### TASK PROMPT
Below is a listing. Write out exactly its lines between the one holding "Record Env : Type" and the one holding "was mutated before", inclusive.

### GIVEN RECORDS
————————

(** * Aintivirus Coin tokenomics simulator: the simulation loop of [ainti.py]

    The script's numbers are Python and NumPy floats.  They are modelled
    here as exact real numbers: [+ - * /] are the field operations of [R],
    [**] with the exponent [1 / 365] is [Rpower], [**] with an integer day
    is [pow].  The one non-finite value the script writes down itself,
    [float("inf")], is kept as a constructor of [Price].  Real numbers do
    not round: what is proved of the loop below is about orders, floors,
    lengths and which value is recorded where.  Where rounding decides a
    question, the module [Binary64] runs the same loop on primitive
    floats.

    The script reads its parameters from module-level names
    ([FIXED_SUPPLY], [initial_price], [price_change_pct],
    [days_to_simulate], [burn_rates], [service_volumes]); they are gathered
    in one record, [SimulationConfig].  The six parallel lists the loop
    appends to, and the per-service lists, are kept as one list of rows:
    the rows of the data frame the script builds from them. *)

From Stdlib Require Import String.
From Stdlib Require Import Reals Lra Lia List.
From Stdlib Require PrimFloat.
Import ListNotations.

Open Scope R_scope.

(** ** Configuration *)

(** One entry of [burn_rates] together with the entry of [service_volumes]
    under the same key.  The script fills [service_volumes] while iterating
    over [burn_rates], so both dictionaries have the same keys in the same
    order. *)
Record Service : Type := mkService {
  service_name : string;
  burn_rate : R;
  daily_volume : R
}.

Record SimulationConfig : Type := mkConfig {
  initial_price : R;
  price_change_pct : R;
  days_to_simulate : nat;
  fixed_supply : R;
  services : list Service
}.

(** The constants and defaults of the script. *)
Definition FIXED_SUPPLY : R := 100000000.
Definition DAYS_IN_YEAR : nat := 365.
Definition MAX_DAYS : nat := 4 * DAYS_IN_YEAR.
Definition log (e : LogEntry) (h : Host) : Host :=
  {| the_document := the_document h; wakeLocks := wakeLocks h;
     console := console h ++ [e]; random_calls := random_calls h |}.

(** [if (err instanceof Error) console.error(`${err.name}, ${err.message}`)]:
    the first case is the instance of [Error], the second any other
    value. *)
Definition log_if_Error (err : Thrown) (h : Host) : Host :=
  match err with
  | ErrorObject name message => log (console_error (name ++ ", " ++ message)) h
  | NonError _ => h
  end.

(** A small state monad, for the code that threads the host through a
    sequence of DOM calls. *)
Definition State (S A : Type) : Type := S -> A * S.

Definition ret {S A : Type} (a : A) : State S A := fun s => (a, s).

Definition bind {S A B : Type} (m : State S A) (k : A -> State S B)
  : State S B :=
  fun s => let '(a, s') := m s in k a s'.

Notation "'let*' x ':=' m 'in' k" := (bind m (fun x => k))
  (at level 10, x name, m at level 100, k at level 200).
Notation "m ;; k" := (bind m (fun _ => k))
  (at level 100, right associativity).

(** Run a document update on the host. *)
Definition on_document (f : Document -> Document) : State Host unit :=
  fun h => (tt, with_document (f (the_document h)) h).

Definition document_createElement (tag : string) : State Host nat :=
  fun h => let '(id, d) := createElement tag (the_document h) in
           (id, with_document d h).

Definition querySelector_body : State Host (option nat) :=
  fun h => (body (the_document h), h).

(** ** The selector *)

(** The [navigator] global as the selector reads it: whether it has a
    [wakeLock] property, its [userAgent], and the non-standard
    [standalone] property ([None] where it is undefined). *)
Record Navigator : Type := {
  has_wakeLock : bool;
  userAgent : string;
  standalone : option bool
}.

(** The globals of the environment the module is loaded in; [None] is a
    global that is not defined there. *)
Record Env : Type := {
  navigator : option Navigator;
  document : option Document
}.

Definition truthy (v : option bool) : bool :=
  match v with
  | Some b => b
  | None => false
  end.
(** * Multi-AI refinement framework

    A shallow embedding of the agent registry ([framework.py]), the mock
    provider ([providers.py]), the core data types ([core.py],
    [exceptions.py]), the CAIR refinement pipeline ([pipeline.py]) and
    the cost tracker ([cost.py]), followed by the properties of the
    specification that concern them and by further properties of the code.

    Conventions of the embedding:
    - Python [str] is [string], one character of the [string] for one
      character of the [str]; a slice [s[:50]] is
      [String.substring 0 50 s].
    - Python [float] is IEEE 754 binary64, modelled by [spec_float] with the
      operations of [SpecFloat] at precision 53 and maximal exponent 1024.
    - Python [dict] is a [gmap]; a keyword bag [**kwargs] is a
      [gmap string PyVal].
    - A method that mutates [self] takes the object and returns it updated,
      next to its result; a raised exception is the [Raise] result.  What
      was mutated before the exception was raised stays mutated. *)

From Stdlib Require Import ZArith Floats Lia.
From stdpp Require Import gmap strings list fin_maps.

Open Scope Z_scope.
Open Scope string_scope.

(** ** Python floats *)

Module PyFloat.

Abbreviation float := spec_float.

Definition add (x y : float) : float := SFadd prec emax x y.
Definition mul (x y : float) : float := SFmul prec emax x y.

(** [float(i)] for a Python [int]: the nearest binary64 value, ties to
    even.  (Python raises [OverflowError] where this rounds to infinity,
    that is from [2^1024 - 2^970] on; the only integer converted by the
    code below is a loop index, which reaches such a value only after
    that many completed rounds.) *)
Definition of_int (i : Z) : float := binary_normalize prec emax i 0 false.

(** [x >= y]: false as soon as one side is a NaN. *)
Definition ge (x y : float) : bool :=
  match SFcompare x y with
  | Some Eq | Some Gt => true
  | _ => false
  end.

————————

### ANSWER TO THE EXERCISE
Record Env : Type := {
  navigator : option Navigator;
  document : option Document
}.

Definition truthy (v : option bool) : bool :=
  match v with
  | Some b => b
  | None => false
  end.
(** * Multi-AI refinement framework

    A shallow embedding of the agent registry ([framework.py]), the mock
    provider ([providers.py]), the core data types ([core.py],
    [exceptions.py]), the CAIR refinement pipeline ([pipeline.py]) and
    the cost tracker ([cost.py]), followed by the properties of the
    specification that concern them and by further properties of the code.

    Conventions of the embedding:
    - Python [str] is [string], one character of the [string] for one
      character of the [str]; a slice [s[:50]] is
      [String.substring 0 50 s].
    - Python [float] is IEEE 754 binary64, modelled by [spec_float] with the
      operations of [SpecFloat] at precision 53 and maximal exponent 1024.
    - Python [dict] is a [gmap]; a keyword bag [**kwargs] is a
      [gmap string PyVal].
    - A method that mutates [self] takes the object and returns it updated,
      next to its result; a raised exception is the [Raise] result.  What
      was mutated before the exception was raised stays mutated. *)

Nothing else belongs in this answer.